══ Data excerpts

(** A copy of which the header is as it was written is read if and only if the entries
    have the checksum in it. *)
Lemma readSingle_spec d pos id e alternate start : deviceOk d -> isUuid id -> isBytes e ->
  0 < pos < BlockCount d -> 0 < start -> start * BlockSize d + 16384 <= size d ->
  bytesAt (byteAt d) (BlockSize d * pos) (Z.to_nat (BlockSize d)) =
    padTo (BlockSize d) (encodeHeader (makeHeader (BlockSize d) (BlockCount d) id e pos alternate start)) ->
  let e' := bytesAt (byteAt d) (BlockSize d * start) areaSize in
  exists msg, readSingleGPT d pos = Some (if ChecksumIEEE e' =? ChecksumIEEE e then Ok (tableOf id e') else Err msg).
Proof.
  intros (Hv & Hbs & Hbc) Hid He Hpos Hstart Hsize Hhdr e'. set (bs := BlockSize d) in *. set (h := makeHeader bs (BlockCount d) id e pos alternate start) in *.
  pose proof (makeHeader_ok bs (BlockCount d) id e pos alternate start Hid He : headerOk h) as Hok. unfold size in Hsize. fold bs in Hsize.
  assert (start < BlockCount d) as Hlt by nia. unfold readSingleGPT. fold bs.
  rewrite ReadAt_ok; [|done|unfold size; fold bs; nia|unfold size, zeros, len; fold bs; rewrite length_replicate; nia].
  unfold zeros at 1 2. rewrite length_replicate, Hhdr. cbn [mbind option_bind]. rewrite header_block by done.
  change headerSize with 92. rewrite (proj2 (Z.ltb_ge bs 92)) by lia. assert (decodeHeader (padTo bs (encodeHeader h)) = h) as -> by (by apply header_roundtrip).
  change (Signature h) with gptSignature. rewrite bool_decide_true by done. change (HeaderSize h) with 92. cbn [negb Z.ltb Z.compare Pos.compare Pos.compare_cont].
  rewrite (proj2 (Z.ltb_ge bs 92)) by lia. rewrite drop_ge, app_nil_r by (rewrite length_take; lia).
  change (set_HeaderCRC32 0 h) with (baseHeader bs (BlockCount d) id e pos alternate start).
  change (HeaderCRC32 h) with (ChecksumIEEE (encodeHeader (baseHeader bs (BlockCount d) id e pos alternate start))). rewrite Z.eqb_refl.
  cbn [negb baseHeader HeaderBlock PartitionEntrySize PartitionEntriesStartBlock PartitionEntryCount PartitionEntriesCRC32 hdrID].
  rewrite Z.eqb_refl. cbn [negb]. rewrite !u64_small by lia. rewrite (proj2 (Z.ltb_ge (BlockCount d) start)), i64_small by lia.
  change (Z.to_nat (u32 (partSize * 128))) with areaSize. change (partSize <? partSize) with false.
  change (4 * 1024 * 1024 <? u64 (128 * partSize)) with false. cbn match.
  rewrite ReadAt_ok; [|done|unfold size; fold bs; nia|].
  2:{ unfold size, zeros, len; fold bs. rewrite length_replicate. unfold areaSize. nia. }
  unfold zeros. rewrite length_replicate. fold e'. cbn [mbind option_bind]. destruct (Z.eqb_spec (ChecksumIEEE e') (ChecksumIEEE e)).
  - cbn [negb]. exists EmptyString. change (Z.to_nat 128) with 128%nat. change (Z.to_nat partSize) with 128%nat.
    pose proof (readEntries_nonempty e'). rewrite bool_decide_false by lia. rewrite To_From by apply Hid. reflexivity.
  - cbn [negb]. by eexists.
Qed.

════

_Task objective_
Write out each line above with the word "ChecksumIEEE".

_Output of the exercise_
  exists msg, readSingleGPT d pos = Some (if ChecksumIEEE e' =? ChecksumIEEE e then Ok (tableOf id e') else Err msg).
  change (HeaderCRC32 h) with (ChecksumIEEE (encodeHeader (baseHeader bs (BlockCount d) id e pos alternate start))). rewrite Z.eqb_refl.
  unfold zeros. rewrite length_replicate. fold e'. cbn [mbind option_bind]. destruct (Z.eqb_spec (ChecksumIEEE e') (ChecksumIEEE e)).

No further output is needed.